C'est à partir de la décennie 70 que le football a pris une envergure économique et financière à un point où l'organisation d'un Mondial suscite de plus en plus l'intérêt des pays: Au delà des exploits sportifs, l'organisation de la Coupe du monde, comme des Jeux olympiques, permet aussi de faire du business. Pour comprendre les enjeux économiques d'un Mondial, il suffit d'observer comment les représentants de chaque Etat candidat à l'organisation de ces joutes se "démènent" pour faire valoir les atouts de leur pays. Des millions de dollars sont investis à la veille de chaque édition pour promouvoir leur image.

Il est aisé de comprendre, dans ce contexte, la déception des pays non retenus à l'annonce des résultats désignant l'Afrique du Sud organisateur du Mondial 2010. Selon des bureaux d'études étrangers spécialisés, l'impact économique du mondial-2010 en Afrique du Sud ne sera pas des moindres notamment au plan touristique.

Quelque 300.000 touristes étrangers se déplaceront en masse vers le pays de Mandela et devraient y dépenser au total 8,8 milliards de rands (près d'un milliard d'euros) en un laps de temps très court. Même le tourisme de luxe devrait connaître une embellie à travers l'hébergement des nombreuses délégations. La restauration devrait connaître également un boom. Ainsi, la FIFA, pour ce Mondial-2010, a prévu une enveloppe de 350 millions d'euros à distribuer entre les participants pour les frais de séjour. La dotation augmentera en fonction des tours franchis, jusqu'au vainqueur qui recevra 25 millions d'euros.

Pour l'Angleterre, à titre d'exemple, la presse évoque la somme d'un million de livres (1,2 million d'euros) payée par la fédération pour réserver la totalité d'un complexe hôtelier doté de piscine, spa, jacuzzis et sauna. Des écrans plasmas géants et machines à expresso, des terrains de foot, dont deux équipés d'un éclairage nocturne, sont aussi disponibles.

Par ailleurs, quelque 700.000 emplois au total (un million d'emplois, selon le président Jacob Zuma) ont été créés à la faveur des projets lancés tous azimuts dans le cadre de la préparation de ce Mondial. La plupart des ces emplois sont liés au domaine de la construction, l'Afrique du Sud ayant d'ailleurs enregistré une baisse tangible du chômage au premier trimestre 2010. Chaque dépense ayant un effet domino, l'impact économique global du Mondial sera de 9 milliards d'euros, selon les économistes.
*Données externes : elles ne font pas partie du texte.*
Lemma score_four_rules_witness :
  score Samples.metrics_best = Ok 10
  ∧ score (<["name" := VStr "ZZZ"]> Samples.metrics_best) = Ok 10.
Proof.
  destruct (score_four_rules Samples.metrics_best
              (Qc_of_Z 12) (Qc_of_Z 4) (Qc_of_Z 12) (Qc_of_Z 30))
    as [Hsum Hsame]; [reflexivity..|].
  split; [exact Hsum|].
  rewrite Hsame; [exact Hsum|reflexivity..].
Defined.

(** C8. Scoring a derived record can raise: a ratios row whose
    [priceEarningsRatio] is null derives to a record whose [pe_ratio] is
    [None], the comparison [None > 0] raises [TypeError] in
    [_calculate_scores], and [analyze] ends with that exception. *)
Theorem scoring_raises_on_null_pe :
  ∃ m, derive "CCC" Samples.data_null_pe = Ok m
       ∧ m !! "pe_ratio" = Some VNone
       ∧ score m = Raise (PyExc TypeError
           "'>' not supported between instances of 'NoneType' and 'int'")
       ∧ analyze [("CCC", Samples.data_null_pe)] = Raise (PyExc TypeError
           "'>' not supported between instances of 'NoneType' and 'int'").
Proof. eexists. repeat split; reflexivity. Qed.

(** ** Metric derivation *)

Ltac res_inv_all :=
  repeat match goal with
  | H : mbind _ _ = Ok _ |- _ =>
      let a := fresh "a" in
      let Ha := fresh "Ha" in
      apply res_bind_Ok in H as (a & Ha & H)
  end.

Lemma py_get_Ok (x : pyval) (key : string) (d v : value) :
  py_get x key d = Ok v → ∃ o, x = PObj o ∧ v = default d (o !! key).
Proof. destruct x; simpl; intros [= <-] || discriminate. eauto. Qed.

Lemma py_get_obj (o : gmap string value) (key : string) (d : value) :
  py_get (PObj o) key d = Ok (default d (o !! key)).
Proof. done. Qed.

(** What a successful derivation read and stored. *)
Lemma derive_Ok (symbol : string) (data : gmap string pyval) (m : gmap string value) :
  derive symbol data = Ok m →
  ∃ (profile income ratios quote : gmap string value)
    (dividend_yield rg roe debt_ratio : value),
    default (PObj ∅) (data !! "company_profile") = PObj profile
    ∧ first_or_empty data "income_statements" = Ok (PObj income)
    ∧ first_or_empty data "ratios" = Ok (PObj ratios)
    ∧ default (PObj ∅) (data !! "quote") = PObj quote
    ∧ mul100 (default (num 0) (ratios !! "dividendYield")) = Ok dividend_yield
    ∧ revenue_growth (growth_or_empty data) = Ok rg
    ∧ mul100 (default (num 0) (ratios !! "returnOnEquity")) = Ok roe
    ∧ mul100 (default (num 0) (ratios !! "debtRatio")) = Ok debt_ratio
    ∧ m = {[ "name" := default (VStr symbol) (profile !! "companyName");
             "sector" := default (VStr "N/A") (profile !! "sector");
             "price" := default (num 0) (quote !! "price");
             "pe_ratio" := default (num 0) (ratios !! "priceEarningsRatio");
             "ps_ratio" := default (num 0) (ratios !! "priceToSalesRatio");
             "pb_ratio" := default (num 0) (ratios !! "priceToBookRatio");
             "dividend_yield" := dividend_yield;
             "eps" := default (num 0) (income !! "eps");
             "revenue_growth_5y" := rg;
             "roe" := roe;
             "debt_ratio" := debt_ratio;
             "score" := num 0 ]}.
Proof.
  unfold derive. intros H. cbv zeta in H. res_inv_all.
  repeat match goal with
  | H : py_get _ _ _ = Ok _ |- _ => apply py_get_Ok in H as (? & ? & ?)
  end.
  simplify_eq.
  match goal with
  | H1 : ?t = PObj ?a, H2 : ?t = PObj ?b |- _ =>
      rewrite H1 in H2; injection H2 as <-
  end.
  do 8 eexists. repeat split; eauto.
Qed.

Lemma mapM_get_rates (w : list (gmap string value)) :
  mapM (λ g, py_get g "revenueGrowth" (num 0)) (PObj <$> w) = Ok (rate <$> w).
Proof.
  induction w as [|g w IH]; [done|].
  rewrite !fmap_cons. change (mapM ?f (?x :: ?l)) with (y ← f x; k ← mapM f l; mret (y :: k)).
  by rewrite IH.
Qed.

(** Averaging succeeds only on numbers, and then the non-null rates are
    exactly the numbers of the window. *)
Lemma valid_rates_numbers (w : list (gmap string value)) (qs : list Qc) :
  mapM as_num (valid (rate <$> w)) = Ok qs → qs = nonnull_rates w.
Proof.
  revert qs. induction w as [|g w IH]; intros qs; simpl.
  - by intros [= <-].
  - unfold valid, nonnull_rates in *. simpl. rewrite filter_cons.
    destruct (rate g) as [|q|s]; simpl.
    + apply IH.
    + intros (k & Hk & [= <-])%res_bind_Ok. f_equal. by apply IH.
    + discriminate.
Qed.

Lemma growth_or_empty_cases (data : gmap string pyval) :
  (growth_or_empty data = PList (growth_entries data))
  ∨ (∃ s, growth_or_empty data = PStr s ∧ growth_entries data = [])
  ∨ (∃ o, growth_or_empty data = PObj o ∧ growth_entries data = []).
Proof.
  unfold growth_or_empty, growth_entries.
  destruct (data !! "growth") as [[|s|o|l]|]; simpl; eauto.
  - destruct (negb _); eauto.
  - destruct (negb _); eauto.
  - destruct l; simpl; eauto.
Qed.

Lemma revenue_growth_str (s : string) (v : value) :
  revenue_growth (PStr s) = Ok v → v = num 0.
Proof.
  unfold revenue_growth. simpl. case_bool_decide as Hlen; [|by intros [= <-]].
  destruct s as [|c s]; simpl in *; [lia|]. discriminate.
Qed.

Lemma revenue_growth_obj (o : gmap string value) (v : value) :
  revenue_growth (PObj o) = Ok v → v = num 0.
Proof.
  unfold revenue_growth. simpl. case_bool_decide; [discriminate|by intros [= <-]].
Qed.

Lemma total_foldl (acc : Qc) (qs : list Qc) :
  total acc qs = foldl fadd acc (round64 <$> qs).
Proof.
  revert acc. induction qs as [|q qs IH]; intros acc; [done|].
  cbn [total fmap list_fmap foldl]. apply IH.
Qed.

(** What [np.mean] computes is the arithmetic mean. *)
Lemma mean_arithmetic (qs : list Qc) : mean qs = arithmetic_mean qs.
Proof. unfold mean, arithmetic_mean. by rewrite total_foldl. Qed.

Lemma revenue_growth_list (l : list (gmap string value)) (v : value) :
  revenue_growth (PList l) = Ok v → v = VNum (revenue_growth_5y_spec l).
Proof.
  unfold revenue_growth, revenue_growth_5y_spec. simpl.
  case_bool_decide as Hlen; case_decide; try lia; [|by intros [= <-]].
  rewrite mapM_get_rates. simpl.
  destruct (valid (rate <$> take 5 l)) as [|v0 vs] eqn:Hvalid.
  - intros [= <-].
    by rewrite <- (valid_rates_numbers (take 5 l) []) by (by rewrite Hvalid).
  - unfold np_mean. rewrite <- Hvalid.
    intros (m & (qs & Hqs & [= <-])%res_bind_Ok & [= <-])%res_bind_Ok.
    pose proof (valid_rates_numbers _ _ Hqs) as <-.
    rewrite Hvalid in Hqs. simpl in Hqs.
    apply res_bind_Ok in Hqs as (q & _ & (k & _ & [= <-])%res_bind_Ok).
    by rewrite mean_arithmetic.
Qed.

Lemma revenue_growth_Ok (data : gmap string pyval) (v : value) :
  revenue_growth (growth_or_empty data) = Ok v →
  v = VNum (revenue_growth_5y_spec (growth_entries data)).
Proof.
  destruct (growth_or_empty_cases data) as [-> | [(s & -> & ->) | (o & -> & ->)]].
  - apply revenue_growth_list.
  - apply revenue_growth_str.
  - apply revenue_growth_obj.
Qed.

Lemma growth_with_null_spec :
  revenue_growth_5y_spec Samples.growth_with_null = Qc_of_Z 10.
Proof. apply Qc_is_canon. reflexivity. Qed.

Lemma derive_growth_field (symbol : string) (data : gmap string pyval)
    (m : gmap string value) :
  derive symbol data = Ok m →
  m !! "revenue_growth_5y"
    = Some (VNum (revenue_growth_5y_spec (growth_entries data))).
Proof.
  intros (profile & income & ratios & quote & dy & rg & roe & debt
          & _ & _ & _ & _ & _ & Hrg & _ & _ & ->)%derive_Ok.
  apply revenue_growth_Ok in Hrg as ->. reflexivity.
Qed.

Lemma growth_short_spec (growth : list (gmap string value)) :
  (length growth < 5)%nat → revenue_growth_5y_spec growth = Qc_of_Z 0.
Proof. intros Hlen. unfold revenue_growth_5y_spec. by rewrite decide_True. Qed.

(** Where every entry of the window has the field, no default is used. *)
Lemma present_rates_nonnull (window : list (gmap string value)) :
  Forall (λ g, is_Some (g !! "revenueGrowth")) window →
  nonnull_rates window = present_rates window.
Proof.
  unfold nonnull_rates, present_rates, rate.
  induction 1 as [|g window [v Hv] _ IH]; [done|].
  cbn [omap list_omap]. by rewrite Hv, IH.
Qed.

(** The rounding of binary64 arithmetic shows in the result: the history
    [0.1, 0.2, 0.0, null, null] yields 10.000000000000002, the float next
    above 10, and so meets the growth rule of the score. *)
Lemma growth_rounding_shows :
  revenue_growth (PList Samples.growth_rounded)
  = Ok (VNum (Q2Qc (5629499534213121 # 562949953421312)))
  ∧ py_gt (VNum (Q2Qc (5629499534213121 # 562949953421312))) 10 = Ok true.
Proof.
  split; [|reflexivity].
  unfold revenue_growth. cbn -[round64 fmul mean].
  do 2 f_equal; by apply Qc_is_canon.
Qed.

(** C2, as stated, fails: a growth entry without a revenue-growth field is
    not left out of the mean, it counts as a growth of 0. The history
    [0.10, -, 0.10, 0.10, 0.10] yields 8.0, where the mean of the values
    it holds gives 10.0. *)
Lemma absent_growth_counts_as_zero :
  ∃ m, derive "AAA" Samples.data_growth_gap = Ok m
       ∧ m !! "revenue_growth_5y" = Some (num 8)
       ∧ revenue_growth_5y_claimed (growth_entries Samples.data_growth_gap)
         = Qc_of_Z 10
       ∧ m !! "revenue_growth_5y"
         ≠ Some (VNum (revenue_growth_5y_claimed
                         (growth_entries Samples.data_growth_gap))).
Proof.
  destruct (is_ok_inv (derive "AAA" Samples.data_growth_gap)) as [m E];
    [by vm_compute|].
  assert (m !! "revenue_growth_5y" = Some (num 8)) as Hcode.
  { rewrite (derive_growth_field _ _ _ E).
    unfold num. do 2 f_equal; by apply Qc_is_canon. }
  assert (revenue_growth_5y_claimed (growth_entries Samples.data_growth_gap)
          = Qc_of_Z 10) as Hclaimed by (by apply Qc_is_canon).
  exists m. split_and!; [done..|].
  rewrite Hcode, Hclaimed. intros [= H%Z2Qc_inj]; lia.
Qed.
Le secteur des transports a bénéficié, lui, d'une attention particulière en ce sens qu'un nouveau train ultra moderne nommé "Gautrain" a été mis en service à quelques jours de l'inauguration de Mondial. Ce train express, pouvant atteindre une vitesse de 160 km/h, transportera des flots de supporters nationaux et étrangers. Le Gautrain, qui utilise "de nouvelles technologies, correspond aux besoins du 21e siècle", a commenté avec fierté le ministre des Transports, Sibusiso Ndebele.

Les travaux d'un coût de 25 milliards de rands (2,5 milliards d'euros) ont commencé en septembre 2006 sous l'égide du consortium international. A la mi-2011, quand l'intégralité du réseau sera ouverte au public, il ne faudra plus que 42 minutes pour parcourir les 80 kilomètres entre Johannesburg et Pretoria. Son but est de décongestionner le trafic au sein de la métropole, du fait que les embouteillages sont l'une des principales menaces pour le développement de la province, la circulation routière augmentant de 7% par an.

Classée première économie du continent africain et 4è producteur mondial d'or, l'Afrique du Sud estime que le Mondial 2010 permettrait de contribuer à hauteur d'un demi-point à la croissance à son économie consolidant ainsi son PIB après une récession à la fin 2008.